A1.. An is the attribute in this example.
In this case, the vmap target value is the one with the highest probability calculated later. Therefore, it is expressed by Max.
----
Bayesian formula applied to P (vj | A1, a2....
We can obtain vmap = Arg Max P (A1, a2... an | VJ) P (VJ)/P (A1, a2...)
The naive Bayes classifier defaults to A1. .. An they are independent of each other.
Therefore, P (A1, a2... an) is not useful for the result. [because all probabilities must be smaller than the limit value after the same thing, the final result does not seem to have much impact.]
You can obtain vmap = Arg Max P (A1, a2... an | VJ) P (VJ)
Then
"Naive Bayes classifier is based on a simple assumption that attributes are independent of each other when a target value is specified. In other words. This assumption indicates the target value of a given strength. We can see that the probability of the joint A1, a2... an is exactly the product of the probability of each individual attribute: P (A1, a2... an | VJ) =BytesI p (ai | VJ)
....
Naive Bayes classifier: vnb = Arg Max P (VJ) Π I p (ai | VJ)
"
Vnb = Arg Max P (VJ)
Here, VJ (Yes | no) is used as an example of the corresponding weather.

Related Article

Contact Us

The content source of this page is from Internet, which doesn't represent Alibaba Cloud's opinion; products and services mentioned on that page don't have any relationship with Alibaba Cloud. If the content of the page makes you feel confusing, please write us an email, we will handle the problem within 5 days after receiving your email.

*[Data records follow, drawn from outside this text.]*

(** The loop stops behind the chunks it has to read. *)
Lemma structured_loop_spec chunks : forall pre s, counted_so_far pre s -> 0 <= min_ssn_count e ->
  (forall d, total d (pre ++ chunks) < 2 ^ 32) ->
  (forall q b, (q ++ [b]) `prefix_of` pre -> existsb (reached_at q) all_detectors = false) ->
  existsb (reached_at pre) all_detectors = false ->
  exists pre' s', structured_loop re pcre_exec e chunks s = Some s' /\ counted_so_far pre' s' /\ read_chunks pre' (pre ++ chunks).
Proof.
  induction chunks as [|buf rest IH]; intros pre s Hs Hm Hb Hq Hr; cbn [structured_loop].
  { exists pre, s. split; [done|]. split; [done|]. by exists []. }
  destruct (counted_chunk pre buf s Hs Hm) as (s1 & -> & Hs1).
  { intros d. specialize (Hb d). rewrite cons_middle, app_assoc, total_app in Hb. pose proof (total_nonneg d rest). lia. }
  assert (forall q b, (q ++ [b]) `prefix_of` (pre ++ [buf]) -> existsb (reached_at q) all_detectors = false) as Hq1.
  { intros q b [r E]. destruct r as [|x r _] using rev_ind.
    - rewrite app_nil_r in E. by apply app_inj_tail in E as [<- _].
    - rewrite app_assoc in E. apply app_inj_tail in E as [E _]. apply (Hq q b). by exists r. }
  destruct (existsb (reached_at (pre ++ [buf])) all_detectors) eqn:Ef.
  - exists (pre ++ [buf]), s1. split; [done|]. split; [done|]. exists rest. by rewrite <- app_assoc.
  - destruct (IH (pre ++ [buf]) s1 Hs1 Hm) as (pre' & s' & -> & Hs' & Hread); [intros d; rewrite <- app_assoc; exact (Hb d)|exact Hq1|exact Ef|].
    exists pre', s'. split; [done|]. split; [done|]. by rewrite <- app_assoc in Hread.
Qed.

If you find any instances of plagiarism from the community, please send an email to: info-contact@alibabacloud.com and provide relevant evidence. A staff member will contact you within 5 working days.

A Free Trial That Lets You Build Big!

Start building with 50+ products and up to 12 months usage for Elastic Compute Service

  • Sales Support

    1 on 1 presale consultation

  • After-Sales Support

    24/7 Technical Support 6 Free Tickets per Quarter Faster Response

  • Alibaba Cloud offers highly flexible support services tailored to meet your exact needs.